ACMI’s Katrina Sedgwick on rethinking
ACMI at Melbourne’s Federation Square. “It really is going to be amazing when we reopen,” Katrina Sedgwick says. Justin McManus.
Katrina Sedgwick, Rethinking meeting places when everyone is stuck at home, The Financial Review, 4 August 2020
The Australian Financial Review has invited Melbourne business leaders to write about how tough lockdown restrictions are affecting their lives and work.
Katrina Sedgwick OAM is the director/CEO of the Australian Centre for the Moving Image (ACMI)
ACMI CEO and director Katrina Sedgwick says a silver lining of the pandemic has been time for creative thinking. Kristoffer Paulsen
It is hard to believe it was only in early March that we began to sense that what we thought would be managed overseas, away from Australia, may indeed directly affect us.
By March 23 we had closed our office and our 135 staff had begun working from home.
I have to acknowledge the devastating impact that is being wrought by COVID 19 – particularly across the arts and cultural sector. So much of what we do is about gathering people together in a shared space to explore ideas and share stories.
But as a state cultural institution, the Australian Centre for the Moving Image has been fortunate.
It was a shock to have to work from home – but we had the systems in place to keep being productive as our team dispersed and our programs moved online.
When ACMI was fully operational, we would welcome 1.5 million visitors annually through our museum of screen culture in Federation Square for exhibitions, screenings, workshops and talks exploring everything from movie blockbusters to video games to video art.
But in such fortuitous timing, we were funded by the Victorian government in 2017-18 to undertake a $40 million transformation, and we spent two years planning for the closure of our museum site in May 2019.
ACMI at Melbourne’s Federation Square. “It really is going to be amazing when we reopen,” Katrina Sedgwick says. Justin McManus
It has meant we didn’t have the same trauma as our peers of an abrupt closure. Our team has been busy shaping our new museum offer, building bespoke digital products and delivering off-site programs.

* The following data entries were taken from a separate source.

Lemma op_checks_stop op req d s g : s ∈ op_checks op req → stops d (s g).
Proof.
  assert (∀ t (g : JobGroup), stops d (_ ← ValidateTenant t; mret g)) as Ht.
  { intros t g'. apply (stops_throws d plain). unfold ValidateTenant. solve_throws. }
  assert (∀ t k (g : JobGroup), stops d (_ ← ValidateKeyParents t k; mret g)) as Hp.
  { intros t k g' w <-. unfold ValidateKeyParents. rewrite !bind_run. pose proof (GetParentKeys_spec k t w) as Hs.
    destruct (GetParentKeys k t w) as [[ks| | |] w']; try done; simpl; [by destruct (forallb _ ks)|].
    destruct Hs as (key & Hk%target_stored & Hn). by eapply endless_chain_cyclic. }
  intros Hs. destruct op; simpl in Hs; repeat (apply elem_of_cons in Hs as [->|Hs]; [done|]);
    by apply elem_of_nil in Hs.
Qed.

Lemma op_steps_stop op req g d :
  db_wf d →
  stops d (foldM (λ a step, step a) g (op_checks op req ++ [λ _, ApplyKeyAction (op_action op req)])%list).
Proof.
  intros Hwf w Hw. rewrite foldM_app. revert w Hw. apply stops_bind.
  - apply stops_reads. intros a s Hs. split; [by eapply op_checks_stop|by eapply op_checks_read].
  - apply respects_foldM; [apply _|]. intros a s Hs. by eapply op_checks_read.
  - intros g' w Hw. cbn [foldM]. rewrite bind_run.
    pose proof (ApplyKeyAction_stops d (op_action op req) Hwf w Hw) as Hs.
    by destruct (ApplyKeyAction _ w) as [[] ?].
Qed.

(** C3: activating, suspending or deactivating a key or a tree of keys never
    breaks the key life cycle.  When the call succeeds, only key rows changed,
    and each of them is untouched or belonged to a key the action admits and
    is now pending in the target state, which the life cycle table allows from
    where it was; when the call fails, nothing changed and the error is a
    gRPC status with a detail code.  It never panics, and it comes to an end
    unless the parent references of the table are cyclic. *)
Theorem key_actions_legal op req w :
  db_wf (w_db w) →
  match run_op op req w with
  | (Ok _, w') =>
      w_db w' = set_keys (db_keys (w_db w')) (w_db w) ∧
      ∀ id, match db_keys (w_db w) !! id, db_keys (w_db w') !! id with
            | Some k, Some k' => legal_move op k k'
            | None, None => True
            | _, _ => False
            end
  | (Err e, w') => w_db w' = w_db w ∧ ∃ c d, e = ErrDetailsWithCode c d
  | (Panic, w') => False
  | (Diverge, _) => ¬ acyclic (w_db w)
  end.
Proof.
  intros Hwf. rewrite run_op_eq. destruct (ValidateKeyRequest _ _); [simpl; eauto|].
  rewrite bind_run, or_mapped_run. unfold ChainTransaction.
  destruct (Transaction _ w) as [r w'] eqn:E.
  apply Transaction_cases in E as [(what & -> & Hdb & _)|(w1 & r2 & w2 & Hdb1 & _ & H & _ & Hr)].
  { split; [done|]. apply mappedOrInternal_status. }
  pose proof (op_steps_stop op req no_group (w_db w) Hwf w1 Hdb1) as Hs. rewrite H in Hs.
  destruct r2 as [g|e| |]; simpl in Hs; [|destruct Hr as [-> Hdb]|done|by rewrite Hr].
  - destruct Hr as [[-> Hdb]|(what & -> & Hdb)]; simpl.
    + apply op_steps_Ok in H as (w3 & Hdb3 & H). rewrite Hdb1 in Hdb3.
      apply ApplyKeyAction_legal in H; [|by rewrite Hdb3]. rewrite Hdb, <-Hdb3. done.
    + split; [done|]. apply mappedOrInternal_status.
  - split; [done|]. apply mappedOrInternal_status.
Qed.

(** ** A rejected transition *)

(** A key whose state changed under the action is answered as missing: an
    error of [UpdateKeyState] that says the transition was rejected is mapped
    to [NotFound], also after [ApplyKeyAction] wrapped it, and so the table's
    own entry for a rejected transition is never used for it. *)
Theorem rejected_transition_reported_missing tenantID keyID tr w e w' :
  UpdateKeyState tenantID keyID tr w = (Err e, w') →
  errors_Is e ErrKeyTransitionRejected = true →
  mapToProtoErr (Some e) = Some (ErrDetailsWithCode NotFound ERROR_CODE_ABORT) ∧
  mapToProtoErr (Some (wrap1 e)) = Some (ErrDetailsWithCode NotFound ERROR_CODE_ABORT).
Proof.
  unfold UpdateKeyState. rewrite bind_try. set (q := mkUpdateKeyStatesQuery _ _ _ _ _ _).
  pose proof (UpdateKeyStates_spec q w) as Hs.
  destruct (UpdateKeyStates q w) as [[[]|er| |] w1]; try done.
  destruct Hs as [_ [[-> _]|[what ->]]]; intros [= <- _]; done.
Qed.
End rpc.
Lemma mem_kept_destroy l r d reg m w w' : w_sm w' = sm_destroy l r d reg m (w_sm w) → mem_kept w w' ∧ dead w' l.
Proof.
  intros Hs. unfold mem_kept, dead, sealed. rewrite Hs. simpl.
  assert (∃ d0, <[l := mkData (d_name d) None false]> (sm_heap (w_sm w)) !! l = Some d0 ∧ d_data d0 = None) as Hdead.
  { rewrite lookup_insert_eq. eauto. }
  split_and!; [done| | |done]; intros l' Hl'; (destruct (decide (l' = l)) as [->|];
    [|rewrite lookup_insert_ne by done]); naive_solver.
Qed.

(** [Destroy] on any pointer, nil included. *)
Lemma wp_Data_Destroy p w :
  wf w → (p ≠ None → valid w p) →
  wpe (Data_Destroy p) w
    (λ _ w', mem_kept w w' ∧ (∀ l, p = Some l → dead w' l))
    (λ _ w', mem_kept w w' ∧ ¬ NoFaults).
Proof.
  intros Hw Hp. destruct p as [l|]; [|by apply wp_ret].
  destruct Hp as [d Hl]; [done|].
  destruct (Data_Destroy_cases l d w) as (res & w' & Hrun & Hres & Hcases); [done..|].
  pose proof (memonly_Data_Destroy (Some l) w) as Hq. rewrite Hrun in Hq. simpl in Hq.
  unfold wpe. rewrite Hrun. simpl. destruct (d_data d) as [r|] eqn:Hd.
  - destruct Hcases as [(_ & Hne & Hs & Hnf)|(reg & m & Hr & Hs & Hnf)].
    + injection Hq as ? ? ?. split_and!; [by rewrite Hs|by apply grows_same|].
      destruct Hres as [->|(? & -> & ?)]; [done|]. split_and!; [done|by apply mem_kept_same|done].
    + split_and!; [by rewrite Hs; apply wf_sm_destroy|eapply grows_upd_heap; [by rewrite Hs..|done]|].
      destruct (mem_kept_destroy _ _ _ _ _ _ _ Hs) as [? ?].
      destruct Hres as [->|(? & -> & ?)]; [split; [done|naive_solver]|].
      split_and!; [done..|]. intros Hf. by destruct (Hnf Hf).
  - destruct Hcases as [-> ->]. split_and!; [done|done|done|]. intros ? [= <-]. by exists d.
Qed.
End destroy.

(** ** Protection and vaults *)

(** The vault [v] with the entries [m]. *)
Definition vault_is (w : world) (v : positive) (m : gmap string positive) : Prop :=
  sm_mvs (w_sm w) !! v = Some m.

Section vault_ops.
Context {ENV : Env}.

Lemma wp_MarkReadOnly p w :
  wf w → valid w p →
  wpe (MarkReadOnly p) w
    (λ _ w', sm_mvs (w_sm w') = sm_mvs (w_sm w) ∧ (∀ l, sealed w l ∨ p = Some l → sealed w' l))
    (λ _ w', sm_mvs (w_sm w') = sm_mvs (w_sm w) ∧ (∀ l, sealed w l → sealed w' l) ∧ ¬ NoFaults).
Proof.
  intros Hw Hp. unfold MarkReadOnly. eapply wp_bind; [by apply wp_deref|].
  intros l ? _ _ (-> & -> & Hl). eapply wp_bind; [by apply wp_load_data|].
  intros d ? _ _ [Hd ->]. destruct (d_data d) as [r|] eqn:Hdd.
  2: { apply wp_ret; [done|]. split; [done|]. intros ? [?|[= <-]]; [done|]. exists d; eauto. }
  destruct (d_isReadOnly d) eqn:Hro.
  { apply wp_ret; [done|]. split; [done|]. intros ? [?|[= <-]]; [done|]. exists d; eauto. }
  destruct (wf_own _ Hw _ _ _ Hd Hdd) as (reg & Hr & Hm & Hwr & Hb).
  unfold wpe. rewrite bind_run, err_of_run. unfold readonly, mprotect.
  rewrite (on_mapped_run _ _ _ _ reg) by done.
  assert (∀ b l' w', sealed w l' → sm_heap (w_sm w') = <[l := mkData (d_name d) (Some r) b]> (sm_heap (w_sm w)) → sealed w' l') as Hkeep.
  { intros b l' w' (d' & Hd' & Hor) Hh. exists d'. rewrite Hh, lookup_insert_ne; [done|].
    intros ->. destruct Hor; congruence. }
  destruct (e_fault (w_tick w)) eqn:Hf; simpl; split_and!.
  - rewrite <-(insert_id (sm_mem (w_sm w)) r reg) by done.
    apply wf_owned_region; simpl; [done|by exists d|done|done| |done]. by rewrite Hwr, Hro.
  - eapply grows_upd_heap; done.
  - done.
  - done.
  - intros l' Hl'. by eapply Hkeep.
  - intros Hnf. by rewrite Hnf in Hf.
  - apply wf_owned_region; simpl; [done|by exists d|done..].
  - eapply grows_upd_heap; done.
  - done.
  - intros l' [?|[= <-]]; [by eapply Hkeep|].
    eexists. simpl. rewrite lookup_insert_eq. eauto.
Qed.
(* ===== verification/Sealers.v ===== *)
(** * Secret sources and sealers (internal/secret, internal/sealer)

    - secret/envvar and secret/inline: [LoadSecret]; secretprovider: [newLoader],
      [newConfig] and [GetSecret];
    - sealer/sealer.go: the [Sealer] interface, a record of its two operations;
    - sealer/staticsecret: [New], [Seal] and [Unseal];
    - sealer/sealerprovider: [GetSealer].

    The environment variables of the process are the parameter [OsEnv]. *)

From S2P Require Import Prelude GoStrings GoRuntime Model World Providers SecureMem AesGcm Cryptor.

Local Open Scope string_scope.

(** [os.Getenv]: the empty string for a variable that is not set. *)
Class OsEnv := os_Getenv : string → string.

(** ** The interface (sealer.go) *)

Record SealRequest := mkSealRequest {
  sr_TenantID : string;
  sr_KeyID : string;
  sr_KeyVersion : Z;
  sr_Plaintext : option positive;
  sr_AAD : string;
  sr_Metadata : gmap string string;   (* a nil map reads as an empty one *)
}.
Record UnsealRequest := mkUnsealRequest {
  ur_TenantID : string;
  ur_KeyID : string;
  ur_KeyVersion : Z;
  ur_Ciphertext : option positive;
  ur_AAD : string;
  ur_Metadata : gmap string string;
}.

(** [sealer.Sealer]: the responses carry one pointer. *)
Record Sealer := mkSealer {
  Seal : SealRequest → M positive;
  Unseal : UnsealRequest → M positive;
}.

Section sealers.
Context {ENV : Env} {G : GCM} {OS : OsEnv}.

(** ** Secret sources *)

Definition ErrEnvVarEmpty : string := "envvar.ErrEnvVarEmpty".
Definition envvar_ErrBase64Decode : string := "envvar.ErrBase64Decode".
Definition envvar_ErrSecureMemory : string := "envvar.ErrSecureMemory".
Definition inline_ErrSecureMemory : string := "inline.ErrSecureMemory".
Definition envvar_memKey : string := "envvar-secret".
Definition inline_memKey : string := "inline-secret".

(** The handler both loaders pass to [Run]. *)
Definition load_handler (raw memKey decodeErr : string) (req : HandlerRequest) : M () :=
  match Base64.StdDecodeString raw with
  | None => throw (wrap2 decodeErr (EForeign "base64"))
  | Some keyBytes =>
      b ← Reserve (persistentVault req) memKey (Z.of_nat (String.length keyBytes));
      copy_bytes b keyBytes
  end.

(** The part after [Run], the same in both loaders. *)
Definition load_finish (memKey memErr : string) (r : HandlerResponse + error) : M positive :=
  match r with
  | inr e => throw (wrap2 memErr e)
  | inl resp =>
      p ← MemVault_Get (hr_vault resp) memKey;
      match p with
      | Some secdata => mret secdata
      | None =>
          destroyErr ← err_of (DestroyAll (hr_vault resp));
          check (errors_Join [Some (wrap1 (ESentinel memErr)); destroyErr]);; panic
      end
  end.

Definition envvar_LoadSecret (name : string) : M positive :=
  let raw := os_Getenv name in
  if String.eqb raw "" then throw (wrap1 (ESentinel ErrEnvVarEmpty)) else
  resp ← try (Run (load_handler raw envvar_memKey envvar_ErrBase64Decode));
  load_finish envvar_memKey envvar_ErrSecureMemory resp.

Definition inline_LoadSecret (secret : string) : M positive :=
  if String.eqb secret "" then throw (ESentinel ErrSecretEmpty) else
  resp ← try (Run (load_handler secret inline_memKey ErrBase64Decode));
  load_finish inline_memKey inline_ErrSecureMemory resp.

(** [secretprovider.newLoader] and the call of the loader it returns. *)
Definition newLoader (spec : SecretSpec) : (M positive) + error :=
  if String.eqb (ss_Type spec) envvar_Type then
    match ss_Config spec with
    | Some (EnvVarConfig name) => inl (envvar_LoadSecret name)
    | _ => inr (EForeign "expected *envvar.Config")
    end
  else if String.eqb (ss_Type spec) inline_Type then
    match ss_Config spec with
    | Some (InlineConfig secret) => inl (inline_LoadSecret secret)
    | _ => inr (EForeign "expected *inline.Config")
    end
  else inr (wrap1 (ESentinel ErrUnknownSecretType)).

Definition GetSecret (spec : SecretSpec) : M positive :=
  match newLoader spec with
  | inr e => throw e
  | inl load => load
  end.

Definition newSecretConfig (t : string) : SecretConfig + error :=
  if String.eqb t envvar_Type then inl (EnvVarConfig "")
  else if String.eqb t inline_Type then inl (InlineConfig "")
  else inr (wrap1 (ESentinel ErrUnknownSecretType)).

(** ** The static secret sealer (staticsecret.go) *)

Record StaticSecret := mkStaticSecret {
  st_secret : positive;
  st_aes256gcm : AES256GCM;
  st_name : string;
}.

Definition ErrInitializationFailed : string := "staticsecret.ErrInitializationFailed".

Definition staticsecret_New (name : string) (secret : option positive) : M StaticSecret :=
  if String.eqb name "" then throw (wrap1 (ESentinel ErrInitializationFailed)) else
  match secret with
  | None => throw (wrap1 (ESentinel ErrInitializationFailed))
  | Some l =>
      b ← SecureBytes secret;
      n ← len b;
      if negb (Z.eqb n (Z.of_nat KeySize)) then throw (wrap1 (ESentinel ErrInitializationFailed)) else
      mret (mkStaticSecret l (aes256gcm_New name) name)
  end.

Definition StaticSecret_Seal (s : StaticSecret) (req : SealRequest) : M positive :=
  bad ← nil_or_empty (sr_Plaintext req);
  if bad : bool then throw (wrap1 (ESentinel ErrRequest)) else
  Encrypt (st_aes256gcm s)
    (mkEncryptRequest (mkSecret KeyAlgorithmAES256 (Some (st_secret s))) (sr_Plaintext req) (sr_AAD req)).

Definition StaticSecret_Unseal (s : StaticSecret) (req : UnsealRequest) : M positive :=
  bad ← nil_or_empty (ur_Ciphertext req);
  if bad : bool then throw (wrap1 (ESentinel ErrRequest)) else
  Decrypt (st_aes256gcm s)
    (mkDecryptRequest (mkSecret KeyAlgorithmAES256 (Some (st_secret s))) (ur_Ciphertext req) (ur_AAD req)).

Definition static_sealer (s : StaticSecret) : Sealer :=
  mkSealer (StaticSecret_Seal s) (StaticSecret_Unseal s).

(** ** Providers (sealerprovider/provider.go) *)

Definition GetSealer (spec : SealerSpec) : M StaticSecret :=
  match sl_Config spec with
  | Some (StaticSecretConfig secretSpec) =>
      r ← try (GetSecret secretSpec);
      match r with
      | inr e => throw (wrap1 e)
      | inl secret => staticsecret_New (sl_Name spec) (Some secret)
      end
  | None => throw (wrap1 (ESentinel ErrUnknownSealerType))
  end.
End sealers.
(* ===== verification/Vault.v ===== *)
(** * Vaults (internal/vault)

    - vault.go: the requests and the [Vault] interface, a record of operations;
    - sqlitevault/unsafesqlite.go: the SQLite vault, whose rows are the rows of
      [w_vault] under its data source;
    - openbaovault/openbao.go: the OpenBao vault, over the client [OpenBao];
    - vaultprovider/provider.go: [GetVault].

    The OpenBao server and its client are not code of this repository: [OpenBao]
    is what the vault calls of them.  A call goes over the network, so it leaves
    the database, the secure memory and the responses of this process alone. *)

From S2P Require Import Prelude GoStrings GoRuntime Model World Providers SecureMem AesGcm Cryptor.

Local Open Scope string_scope.

(** ** The interface (vault.go) *)

Record ImportKeyRequest := mkImportKeyRequest {
  ik_TenantID : string; ik_KeyID : string; ik_KeyVersion : Z; ik_KeyRevision : Z;
  ik_KeyMaterial : option positive;
  ik_AAD : string;
}.
(** [ExportKeyRequest] and [DestroyKeyRequest] have the same fields. *)
Record KeyRef := mkKeyRef {
  kr_TenantID : string; kr_KeyID : string; kr_KeyVersion : Z; kr_KeyRevision : Z;
}.
Record ExportKeyResponse := mkExportKeyResponse {
  ex_KeyMaterial : positive;
  ex_AAD : string;
}.

Record Vault := mkVault {
  PrepareTenant : string → M ();
  ImportKey : ImportKeyRequest → M ();
  ExportKey : KeyRef → M ExportKeyResponse;
  DestroyKey : KeyRef → M ();
  DestroyTenant : string → M ();
  Vault_Info : string * string;
}.

Definition ErrKeyNotFoundVault : string := "vault.ErrKeyNotFound".
Definition ErrInvalidRequest : string := "vault.ErrInvalidRequest".

(** ** SQLite (unsafesqlite.go) *)

Definition MemorySource : string := "file::memory:?cache=shared".
Definition FileSource (path : string) : string := path.

Definition kr_ident (r : KeyRef) : string * string * Z * Z :=
  (kr_TenantID r, kr_KeyID r, kr_KeyVersion r, kr_KeyRevision r).
Definition ik_ident (r : ImportKeyRequest) : string * string * Z * Z :=
  (ik_TenantID r, ik_KeyID r, ik_KeyVersion r, ik_KeyRevision r).

(** [Unsafe]: its info and its data source. *)
Record Unsafe := mkUnsafe { un_Name : string; un_Type : string; un_source : string }.

Section sqlite.
Context {ENV : Env}.

(** [migrate] creates the table unless it exists. *)
Definition Unsafe_migrate (u : Unsafe) : M () := external "create table".

Definition NewUnsafe (name source : string) : M Unsafe :=
  external "open";;
  external "ping";;
  let t := if String.eqb source MemorySource then TypeUnsafeMemory else TypeUnsafe in
  let u := mkUnsafe name t source in
  Unsafe_migrate u;;
  mret u.

Definition Unsafe_PrepareTenant (u : Unsafe) (tenantID : string) : M () := mret ().

(** [DELETE FROM keys WHERE tenant_id = ?]. *)
Definition Unsafe_DestroyTenant (u : Unsafe) (tenantID : string) : M () :=
  external "delete";;
  modify (λ w, set_vault
    (filter (λ p, ¬ (p.1.1 = un_source u ∧ p.1.2.1.1.1 = tenantID)) (w_vault w)) w).

(** The columns [tenant_id] and [key_id] are checked to be non-empty, and a nil
    slice is NULL, which [key_material] must not be. *)
Definition Unsafe_ImportKey (u : Unsafe) (req : ImportKeyRequest) : M () :=
  match ik_KeyMaterial req with
  | None => throw (ESentinel ErrInvalidRequest)
  | Some _ =>
      b ← SecureBytes (ik_KeyMaterial req);
      material ← read_bytes b;
      _ ← clock_Now;
      external "insert";;
      if (String.eqb (ik_TenantID req) "" || String.eqb (ik_KeyID req) "" || negb (bool_decide (is_Some b)))%bool
      then throw (EForeign "constraint failed") else
      modify (λ w, set_vault
        (<[(un_source u, ik_ident req) := mkVaultRow material (ik_AAD req)]> (w_vault w)) w)
  end.

Definition Unsafe_ExportKey (u : Unsafe) (req : KeyRef) : M ExportKeyResponse :=
  external "select";;
  row ← gets (λ w, w_vault w !! (un_source u, kr_ident req));
  match row with
  | None => throw (ESentinel ErrKeyNotFoundVault)
  | Some row =>
      data ← NewData "" (Z.of_nat (String.length (vr_material row)));
      b ← SecureBytes (Some data);
      copy_bytes b (vr_material row);;
      mret (mkExportKeyResponse data (vr_aad row))
  end.

Definition Unsafe_DestroyKey (u : Unsafe) (req : KeyRef) : M () :=
  external "delete";;
  modify (λ w, set_vault (delete (un_source u, kr_ident req) (w_vault w)) w).

Definition sqlite_vault (u : Unsafe) : Vault :=
  mkVault (Unsafe_PrepareTenant u) (Unsafe_ImportKey u) (Unsafe_ExportKey u) (Unsafe_DestroyKey u)
    (Unsafe_DestroyTenant u) (un_Name u, un_Type u).
End sqlite.

(** ** OpenBao (openbao.go) *)

(** The errors the vault tells apart: [openbao.ErrSecretNotFound], a
    [ResponseError] with its status code and messages, and any other. *)
Inductive bao_error :=
  | BaoSecretNotFound
  | BaoResponse (StatusCode : Z) (Errors : list string)
  | BaoOther.

(** The client: a call either answers or fails; the world it leaves differs
    from the one before in the rows of the server, which [w_vault] holds
    under the address. *)
Class OpenBao := {
  bao_Write : string → string → M (() + bao_error);              (* address, path *)
  bao_Delete : string → string → M (() + bao_error);
  kv_Put : string → string → string → string * string → M (() + bao_error);
  kv_Get : string → string → string → M ((string * string) + bao_error);
  kv_Delete : string → string → string → M (() + bao_error);
}.

Definition kvSecretName : string := "kv-secrets".
Definition securememImportKey : string := "key_material".
Definition errAllocatedDataNotFound : string := "openbaovault.errAllocatedDataNotFound".

Definition kvMountPath (tenantID : string) : string := tenantID +:+ "/" +:+ kvSecretName.
Definition kvPath (keyID : string) (keyVersion keyRevision : Z) : string :=
  keyID +:+ "/" +:+ pretty keyVersion +:+ "/" +:+ pretty keyRevision.
Definition kvSecretPath (tenantID : string) : string := tenantID +:+ "/sys/mounts/" +:+ kvSecretName.
Definition namespacePath (tenantID : string) : string := "sys/namespaces/" +:+ tenantID.

(** [strings.Contains(s, sub)]. *)
Fixpoint contains_chars (sub s : list Ascii.ascii) : bool :=
  bool_decide (take (length sub) s = sub) ||
  match s with [] => false | _ :: s' => contains_chars sub s' end.
Definition strings_Contains (s sub : string) : bool := contains_chars (chars sub) (chars s).

Definition isKVPathDeleted (e : bao_error) : bool :=
  match e with BaoResponse code _ => Z.eqb code 404 | _ => false end.
Definition isKVPathExists (e : bao_error) : bool :=
  match e with
  | BaoResponse code errs =>
      (Z.eqb code 400 &&
       existsb (λ m, strings_Contains m ("path is already in use at " +:+ kvSecretName +:+ "/")) errs)%bool
  | _ => false
  end.

(** The client's error as an error value. *)
Definition ErrSecretNotFound : string := "openbao.ErrSecretNotFound".
Definition bao_to_error (e : bao_error) : error :=
  match e with
  | BaoSecretNotFound => ESentinel ErrSecretNotFound
  | _ => EForeign "openbao"
  end.

Section openbao.
Context {ENV : Env} {BAO : OpenBao}.

(** [Vault] of openbao.go: its name and the address its client was given. *)
Record BaoVault := mkBaoVault { bv_Name : string; bv_address : string }.

(** [New], with the option that sets the address. *)
Definition bao_New (name address : string) : M BaoVault :=
  external "openbao.NewClient";;
  external "SetAddress";;
  mret (mkBaoVault name address).

Definition Bao_PrepareTenant (v : BaoVault) (tenantID : string) : M () :=
  r ← bao_Write (bv_address v) (namespacePath tenantID);
  match r with
  | inr e => throw (bao_to_error e)
  | inl _ =>
      r ← bao_Write (bv_address v) (kvSecretPath tenantID);
      match r with
      | inr e => if isKVPathExists e then mret () else throw (bao_to_error e)
      | inl _ => mret ()
      end
  end.

Definition Bao_DestroyTenant (v : BaoVault) (tenantID : string) : M () :=
  r ← bao_Delete (bv_address v) (kvSecretPath tenantID);
  match match r with inr e => if isKVPathDeleted e then None else Some e | inl _ => None end with
  | Some e => throw (bao_to_error e)
  | None =>
      r ← bao_Delete (bv_address v) (namespacePath tenantID);
      match r with inr e => throw (bao_to_error e) | inl _ => mret () end
  end.

(** [toKvData] cannot fail on two strings; the client is given both encoded. *)
Definition Bao_ImportKey (v : BaoVault) (req : ImportKeyRequest) : M () :=
  match ik_KeyMaterial req with
  | None => throw (ESentinel ErrInvalidRequest)
  | Some _ =>
      _ ← Run (λ hreq,
        material ← data_bytes (ik_KeyMaterial req);
        r ← kv_Put (bv_address v) (kvMountPath (ik_TenantID req))
              (kvPath (ik_KeyID req) (ik_KeyVersion req) (ik_KeyRevision req))
              (Base64.StdEncodeToString material, Base64.StdEncodeToString (ik_AAD req));
        match r with inr e => throw (bao_to_error e) | inl _ => mret () end);
      mret ()
  end.

(** The handler of [ExportKey] assigns the variable [aad] of its caller. *)
Definition Bao_ExportKey_handler (v : BaoVault) (req : KeyRef) (hreq : HandlerRequest) : M string :=
  r ← kv_Get (bv_address v) (kvMountPath (kr_TenantID req))
        (kvPath (kr_KeyID req) (kr_KeyVersion req) (kr_KeyRevision req));
  match r with
  | inr e => throw (bao_to_error e)
  | inl (keyMaterial, encodedAAD) =>
      match Base64.StdDecodeString keyMaterial with
      | None => throw (EForeign "base64")
      | Some b64Km =>
          sKm ← Reserve (persistentVault hreq) securememImportKey (Z.of_nat (String.length b64Km));
          copy_bytes sKm b64Km;;
          match Base64.StdDecodeString encodedAAD with
          | None => throw (EForeign "base64")
          | Some aad => mret aad
          end
      end
  end.

Definition Bao_ExportKey (v : BaoVault) (req : KeyRef) : M ExportKeyResponse :=
  r ← try (Run_capture (Bao_ExportKey_handler v req));
  match r with
  | inr e =>
      if errors_Is e ErrSecretNotFound then throw (ESentinel ErrKeyNotFoundVault) else throw e
  | inl (resp, aad) =>
      p ← MemVault_Get (hr_vault resp) securememImportKey;
      match p with
      | Some data => mret (mkExportKeyResponse data aad)
      | None => DestroyAll (hr_vault resp);; throw (ESentinel errAllocatedDataNotFound)
      end
  end.

Definition Bao_DestroyKey (v : BaoVault) (req : KeyRef) : M () :=
  r ← kv_Delete (bv_address v) (kvMountPath (kr_TenantID req))
        (kvPath (kr_KeyID req) (kr_KeyVersion req) (kr_KeyRevision req));
  match r with
  | inr e => if isKVPathDeleted e then mret () else throw (bao_to_error e)
  | inl _ => mret ()
  end.

Definition bao_vault (v : BaoVault) : Vault :=
  mkVault (Bao_PrepareTenant v) (Bao_ImportKey v) (Bao_ExportKey v) (Bao_DestroyKey v)
    (Bao_DestroyTenant v) (bv_Name v, TypeOpenBao).

(** ** Providers (vaultprovider/provider.go) *)

Definition GetVault (spec : VaultSpec) : M Vault :=
  if String.eqb (vs_Type spec) TypeUnsafeMemory then
    u ← NewUnsafe (vs_Name spec) MemorySource; mret (sqlite_vault u)
  else if String.eqb (vs_Type spec) TypeUnsafe then
    match vs_Config spec with
    | Some (FileConfig path) => u ← NewUnsafe (vs_Name spec) (FileSource path); mret (sqlite_vault u)
    | _ => throw (EForeign "expected *sqlitevault.FileConfig")
    end
  else if String.eqb (vs_Type spec) TypeOpenBao then
    match vs_Config spec with
    | Some (OpenBaoConfig address) => v ← bao_New (vs_Name spec) address; mret (bao_vault v)
    | _ => throw (EForeign "expected *openbaovault.Config")
    end
  else throw (wrap1 (ESentinel ErrUnknownVaultType)).
End openbao.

Our education team created brilliant virtual lessons for families and schools and the 70-year-old Melbourne Cinematheque program transformed into the Virtual Cinematheque, streaming a weekly movie into people’s homes.
I think it’s been great for us all to feel that we are sitting on a treasure. It really is going to be amazing when we reopen and will be such a wonderful resource for our community. It’s given me and, I think, our whole team a real sense of purpose.
Working from home
There are some lovely things about working from home – my boys are in year 9 and 11 and home schooling has given me a proximity to them I never would have had otherwise. They are also teenagers who do not want parents involved – “I’m on top of it, mum!” – so it is possible to have focused work time. And I’m really strict with myself to stop working when the working day is over.
We have breakfast together, sometimes lunch, and now that lockdown is back again (and we all have really felt knocked around this time) my husband Chris and I are trying to plan special, in-home occasions to look forward to.
We celebrated Christmas in July a couple of weeks ago and surprised the boys by putting up the Christmas tree with presents underneath (Lego sets dug out from the back of a cupboard!), and even found old crackers. It was very daggy and fun, finishing with a viewing of Die Hard 3.
The extended restrictions are tough and I really feel for businesses that were just gearing up to have to be closed again – but I am so glad to be living in a country that is dealing with this crisis head-on.
With the simplicity of my life now working from home, with all the travel time and extracurricular busy-ness pulled out of it, I’ve found that I have the time and energy to think constructively and imaginatively about new ways to meet the changes the pandemic is driving. It has been a surprisingly creative time at work.
If there is a silver lining to all of this, I hope it will be that we start to really do some things differently as a society, in how we support and care for those who are marginalised and vulnerable.